* **Records for the exercise**:

════

(** * FeastFleet: record store, geo utility, authentication, cart and
      order lifecycle

    A shallow embedding of the Python sources

    - [utils/data_store.py]   (the JSON-backed record store),
    - [utils/geo_utils.py]    (Haversine distance, ETA, nearby restaurants,
      the simulated courier),
    - [utils/authentication.py] ([register_user], [login_user], the session),
    - [utils/notification_service.py] (what can raise, the phone number),
    - [pages/2_Restaurants.py] (cart handlers, the menu by category and the
      Place Order handler),
    - [pages/3_Orders_Tracking.py] (vendor actions, simulated progression),
    - [pages/4_Profile.py] (saving the personal information),

    followed by the properties the specification states about them, and by
    further properties of the same code.

    Modelling conventions.
    - A Python [dict] is a [gmap string value]; the records of the store are
      objects on a heap, and the collections of the store are lists of
      references to them, because the pages mutate records through aliases
      ([order["status"] = ...] on an element of [get_orders_by_restaurant]).
    - Python numbers ([int], [float], and [bool], a subclass of [int]) are
      real numbers.  In the record store and the page handlers floating
      point is idealised: rounding error and NaN are not modelled.  Where a
      property depends on what the machine computes (the integer
      [calculate_eta] returns, whether [calculate_distance] raises, which
      restaurants [get_nearby_restaurants] keeps and how it annotates and
      orders them), the functions of [geo_utils.py] are modelled again in
      double precision, in the module [Double].
    - A raised exception is an outcome of its own that keeps the state
      reached when it was raised. *)

From Stdlib Require Import ZArith Reals Lra Lia String Ascii List.
From Stdlib Require Import ClassicalDescription.
From Stdlib Require Floats.
From stdpp Require Import base option list gmap strings pretty sorting.

(** ** Python values *)

#[warnings="-register-all"]
Inductive value :=
| VNone
| VNum (x : R)
| VStr (s : string)
| VList (l : list value)
| VDict (d : gmap string value).

Abbreviation dict := (gmap string value).

(** Leibniz equality of values is decided classically (values hold reals);
    [py_eq] below computes on the strings the sources compare. *)
#[global] Instance value_eq_dec : EqDecision value :=
  fun a b => excluded_middle_informative (a = b).

#[global] Instance R_eq_dec : EqDecision R := Req_dec_T.

(** Python's [==]: values of different kinds are unequal, lists and dicts
    nested in a record are compared by value. *)
Definition py_eq (a b : value) : bool :=
  match a, b with
  | VNone, VNone => true
  | VStr x, VStr y => String.eqb x y
  | VNum x, VNum y => bool_decide (x = y)
  | VList x, VList y => bool_decide (x = y)
  | VDict x, VDict y => bool_decide (x = y)
  | _, _ => false
  end.

(** Truth value of a dict: [if d:] holds for a non-empty dict. *)
Definition dict_truthy (d : dict) : bool := negb (Nat.eqb (size d) 0).

(** ** Exceptions and results *)

Inductive exn :=
| KeyError (k : string)
| TypeError
| ValueError
| AttributeError
| ZeroDivisionError
| OverflowError.

Inductive res (A : Type) :=
| Ok (a : A)
| Err (e : exn).
Arguments Ok {A} a.
Arguments Err {A} e.

#[global] Instance res_ret : MRet res := fun A a => Ok a.
#[global] Instance res_bind : MBind res := fun A B f m =>
  match m with
  | Ok a => f a
  | Err e => Err e
  end.

(** [d[k]] *)
Definition getitem (d : dict) (k : string) : res value :=
  match d !! k with
  | Some v => Ok v
  | None => Err (KeyError k)
  end.

(** [v[k]] where [v] must be a dict. *)
Definition subscript (v : value) (k : string) : res value :=
  match v with
  | VDict d => getitem d k
  | _ => Err TypeError
  end.

(** A number where the sources do arithmetic. *)
Definition as_num (v : value) : res R :=
  match v with
  | VNum x => Ok x
  | _ => Err TypeError
  end.

(** ** The heap of record objects and the session state *)

Abbreviation loc := nat.
Abbreviation heap_t := (list dict).

Record data_store_t := DataStore {
  users : list loc;
  restaurants : list loc;
  menu_items : list loc;
  orders : list loc
}.

(** The persisted JSON document: the four collections by value. *)
Record document := Document {
  doc_users : list dict;
  doc_restaurants : list dict;
  doc_menu_items : list dict;
  doc_orders : list dict
}.

Record state := State {
  heap : heap_t;                (* the dict objects, by identity *)
  data_store : data_store_t;    (* st.session_state.data_store *)
  disk : option document;       (* data/app_data.json, None when absent or unreadable *)
  cart : list dict;             (* st.session_state.cart *)
  simulate_status : bool        (* "simulate_status" in st.session_state *)
}.

(** What a write of the data file does: it succeeds, or it fails and leaves
    some content behind. *)
Inductive write_result :=
| WriteOk
| WriteFails (remains : option document).

Inductive outcome (A : Type) :=
| Ret (a : A) (s : state)
| Raise (e : exn) (s : state).
Arguments Ret {A} a s.
Arguments Raise {A} e s.

Definition M (A : Type) := state -> outcome A.

#[global] Instance M_ret : MRet M := fun A a s => Ret a s.
#[global] Instance M_bind : MBind M := fun A B f m s =>
  match m s with
  | Ret a s' => f a s'
  | Raise e s' => Raise e s'
  end.

Definition gets {A} (f : state -> A) : M A := fun s => Ret (f s) s.
Definition modify (f : state -> state) : M unit := fun s => Ret tt (f s).
Definition lift {A} (r : res A) : M A := fun s =>
  match r with
  | Ok a => Ret a s
  | Err e => Raise e s
  end.

(** The state an outcome ends in. *)
Definition final {A} (o : outcome A) : state :=
  match o with
  | Ret _ s => s
  | Raise _ s => s
  end.

Definition set_heap (h : heap_t) (s : state) : state :=
  State h (data_store s) (disk s) (cart s) (simulate_status s).
Definition set_data_store (d : data_store_t) (s : state) : state :=
  State (heap s) d (disk s) (cart s) (simulate_status s).
Definition set_disk (d : option document) (s : state) : state :=
  State (heap s) (data_store s) d (cart s) (simulate_status s).
Definition set_cart (c : list dict) (s : state) : state :=
  State (heap s) (data_store s) (disk s) c (simulate_status s).
Definition set_simulate_status (b : bool) (s : state) : state :=
  State (heap s) (data_store s) (disk s) (cart s) b.

(** The object a reference denotes. *)
Definition obj (h : heap_t) (l : loc) : dict := h !!! l.

(** A new dict object: its reference is fresh. *)
Definition alloc (d : dict) : M loc := fun s =>
  Ret (length (heap s)) (set_heap (heap s ++ [d]) s).

(** [o[k] = v] on the object [l]. *)
Definition setitem (l : loc) (k : string) (v : value) : M unit :=
  modify (fun s => set_heap (<[l := <[k := v]> (obj (heap s) l)]> (heap s)) s).

(** ** utils/data_store.py *)

Inductive collection := Users | Restaurants | MenuItems | Orders.

Definition coll (c : collection) (d : data_store_t) : list loc :=
  match c with
  | Users => users d
  | Restaurants => restaurants d
  | MenuItems => menu_items d
  | Orders => orders d
  end.

Definition set_coll (c : collection) (ls : list loc) (d : data_store_t) : data_store_t :=
  match c with
  | Users => DataStore ls (restaurants d) (menu_items d) (orders d)
  | Restaurants => DataStore (users d) ls (menu_items d) (orders d)
  | MenuItems => DataStore (users d) (restaurants d) ls (orders d)
  | Orders => DataStore (users d) (restaurants d) (menu_items d) ls
  end.

(** [json.dump(st.session_state.data_store)]: the records by value. *)
Definition snapshot (s : state) : document :=
  let h := heap s in
  let d := data_store s in
  Document (obj h <$> users d) (obj h <$> restaurants d)
           (obj h <$> menu_items d) (obj h <$> orders d).

(** The write is attempted once; a failure is displayed and swallowed, and
    the in-memory store stays as it is. *)
Definition _save_data_to_file (io : write_result) : M unit :=
  modify (fun s =>
    set_disk (match io with
              | WriteOk => Some (snapshot s)
              | WriteFails remains => remains
              end) s).

Definition empty_data_store : data_store_t := DataStore [] [] [] [].

(** [json.load] gives every record an object of its own; an absent or
    unreadable file gives the empty store. *)
Definition _load_data_from_file (d : option document) : heap_t * data_store_t :=
  match d with
  | Some doc =>
      let u := doc_users doc in
      let r := doc_restaurants doc in
      let m := doc_menu_items doc in
      let o := doc_orders doc in
      (u ++ r ++ m ++ o,
       DataStore (seq 0 (length u))
                 (seq (length u) (length r))
                 (seq (length u + length r) (length m))
                 (seq (length u + length r + length m) (length o)))
  | None => ([], empty_data_store)
  end.

(** A new session: the store is loaded, the cart is empty. *)
Definition initialize_data (d : option document) : state :=
  let '(h, ds) := _load_data_from_file d in
  State h ds d [] false.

════

* **Work task**: Copy all lines from the material that hold "Arguments".

* **Response to the exercise**:
Arguments Ok {A} a.
Arguments Err {A} e.
Arguments Ret {A} a s.
Arguments Raise {A} e s.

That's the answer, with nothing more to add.